= Trip Kennedy =

Canadian politician

Trip Kennedy (born 24 December 1946) was an Ottawa City Councillor.

Moving to Ottawa in the fall of 1971, he quickly became involved in community affairs and rose to notice through leading the fight against Highway 416. Its proposed alignment through the “Merivale Corridor” bisected near west-end residential communities. In the fall of 1974 at the age of 27, he was elected to Ottawa City Council and the council of the Regional Municipality of Ottawa-Carleton (RMOC). He served three 2-years terms and represented the City of Ottawa on RMOC's executive committee for four years. A noted community activist, he was a member of the Algonquin College Community Development Program Community Advisory Committee and developed a community consultation process for reviewing proposed city and regional budgets with his constituents. This process may have provided a model for similar, subsequent initiatives by more senior governments.

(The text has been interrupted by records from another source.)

(* ===== verification/Query.v ===== *)
(** * Queries

    Models attic/internal/pkg/query/query.go: the query section, its CBOR encoding and
    its order. *)

From S2P Require Import Prelude Cbor Object.
Local Open Scope Z_scope.

(** [type Option int] *)
Definition QOMinE2ELatency : Z := 1.
Definition QOMinLastHopAnswerSize : Z := 2.
Definition QOMinInfoLeakage : Z := 3.
Definition QOCachedAnswersOnly : Z := 4.
Definition QOExpiredAssertionsOk : Z := 5.
Definition QOTokenTracing : Z := 6.
Definition QONoVerificationDelegation : Z := 7.
Definition QONoProactiveCaching : Z := 8.
Definition QOMaxFreshness : Z := 9.

(** [query.Name] *)
Record QueryName := mkQueryName {
  qContext : string;
  qName : string;
  qTypes : list Z;
  qExpiration : Z;
  qOptions : list Z;
  qKeyPhase : Z;
  qCurrentTime : Z
}.

#[export] Instance QueryName_eq_dec : EqDecision QueryName.
Proof. solve_decision. Defined.

(** [if v, ok := m[k].(T); ok { ... } else { return errors.New(msg) }] *)
Definition field {A} (as_T : cval → option A) (m : list (Z * cval)) (k : Z) (msg : string) : outcome A :=
  or_err (imap_get m k ≫= as_T) msg.

Definition Query_UnmarshalMap (m : list (Z * cval)) : outcome QueryName :=
  ctx ← field as_str m 6 "cbor query map does not contain a context name";
  name ← field as_str m 8 "cbor query map does not contain a fqdn name";
  types ← field as_arr m 10 "cbor query map does not contain a types array";
  types' ← traverse (λ qt, or_err (as_int qt) "cbor query encoding of a type array's element should be an int") types;
  exp ← field as_int m 12 "cbor query map does not contain an expiration";
  opts ← field as_arr m 13 "cbor query map does not contain a query options array";
  opts' ← traverse (λ o, or_err (as_int o) "cbor query encoding of a option array's element should be an int") opts;
  ct ← field as_int m 14 "cbor query map does not contain the current time";
  kp ← field as_int m 17 "cbor query encoding of the key phase should be an int";
  Ok (mkQueryName ctx name types' exp opts' kp ct).

Definition Query_MarshalMap (q : QueryName) : list (Z * cval) :=
  let m := imap_set [] 6 (CStr (qContext q)) in
  let m := imap_set m 8 (CStr (qName q)) in
  let m := imap_set m 10 (CArr (CInt <$> qTypes q)) in
  let m := imap_set m 12 (CInt (qExpiration q)) in
  let m := imap_set m 13 (CArr (CInt <$> qOptions q)) in
  let m := imap_set m 14 (CInt (qCurrentTime q)) in
  imap_set m 17 (CInt (qKeyPhase q)).

Definition Query_GetContext (q : QueryName) : string := qContext q.
Definition Query_GetExpiration (q : QueryName) : Z := qExpiration q.

Fixpoint containsOption (option : Z) (options : list Z) : bool :=
  match options with
  | [] => false
  | opt :: options' => if opt =? option then true else containsOption option options'
  end.

Definition Query_ContainsOption (q : QueryName) (option : Z) : bool := containsOption option (qOptions q).

Definition Query_Sort (q : QueryName) : QueryName :=
  mkQueryName (qContext q) (qName q) (qTypes q) (qExpiration q) (sort_slice Z.ltb (qOptions q)) (qKeyPhase q) (qCurrentTime q).

Definition Query_CompareTo (q query : QueryName) : Z :=
  str_cmp (qContext q) (qContext query) <?>
  str_cmp (qName q) (qName query) <?>
  len_cmp (qTypes q) (qTypes query) <?>
  elems_cmp int_cmp (qTypes q) (qTypes query) <?>
  int_cmp (qExpiration q) (qExpiration query) <?>
  len_cmp (qOptions q) (qOptions query) <?>
  elems_cmp int_cmp (qOptions q) (qOptions query) <?>
  int_cmp (qCurrentTime q) (qCurrentTime query) <?>
  int_cmp (qKeyPhase q) (qKeyPhase query).

(** ** Lemmas *)

Lemma containsOption_spec o os : containsOption o os = true ↔ o ∈ os.
Proof.
  induction os as [|x os IH]; simpl; [by rewrite elem_of_nil|]. rewrite elem_of_cons.
  destruct (Z.eqb_spec x o); naive_solver.
Qed.

Lemma Query_roundtrip q : Query_UnmarshalMap (Query_MarshalMap q) = Ok q.
Proof.
  destruct q. unfold Query_UnmarshalMap, Query_MarshalMap, field. simpl. by rewrite !traverse_ints.
Qed.

Lemma lex_then_assoc a b c : (a <?> b) <?> c = a <?> b <?> c.
Proof. unfold lex_then. destruct (Z.eqb_spec a 0); [done|]. by rewrite (proj2 (Z.eqb_neq a 0)). Qed.

(** The chain written with [list_cmp] for the two slices. *)
Lemma Query_CompareTo_lists q r :
  Query_CompareTo q r =
    str_cmp (qContext q) (qContext r) <?> str_cmp (qName q) (qName r) <?>
    list_cmp int_cmp (qTypes q) (qTypes r) <?> int_cmp (qExpiration q) (qExpiration r) <?>
    list_cmp int_cmp (qOptions q) (qOptions r) <?> int_cmp (qCurrentTime q) (qCurrentTime r) <?>
    int_cmp (qKeyPhase q) (qKeyPhase r).
Proof. unfold Query_CompareTo, list_cmp. by rewrite !lex_then_assoc. Qed.

Lemma any_Forall {A} (l : list A) : Forall any l.
Proof. by apply Forall_true. Qed.
#[export] Hint Resolve any_Forall : rains core.

#[export] Instance Query_CompareTo_on : CmpEqOn any Query_CompareTo.
Proof.
  split.
  - eapply CmpOn_ext; [intros; apply Query_CompareTo_lists|].
    repeat (apply CmpOn_lex; [first [by solve_cmp_on|apply (CmpOn_by _ (Forall any) _ (list_cmp int_cmp)); [apply _|auto]]|]).
    by solve_cmp_on.
  - intros [] [] _ _. rewrite Query_CompareTo_lists. intros H. split_lex. simpl in *. fields_equal.
    repeat match goal with
    | H : list_cmp int_cmp _ _ = 0 |- _ => apply (cmp_zero (P:=Forall any)) in H; [|done..]
    end. by subst.
Qed.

On his retirement from city and regional councils, he went on to direct Algonquin College’s Adult Basic Education department and then worked for 8 years as the Town of Renfrew’s Chief Administrative Officer. During both his elected and appointed municipal service he was active in the Association of Municipalities of Ontario as a member of its board of directors and executive committee and representing the association on the Provincial-Municipal Liaison Committee. He also represented Ontario local governments at the 1976 United Nations Habitat Conference and Forum in Vancouver and as a member of the 1978 Provincial-local Government Committee on Property Tax Reform.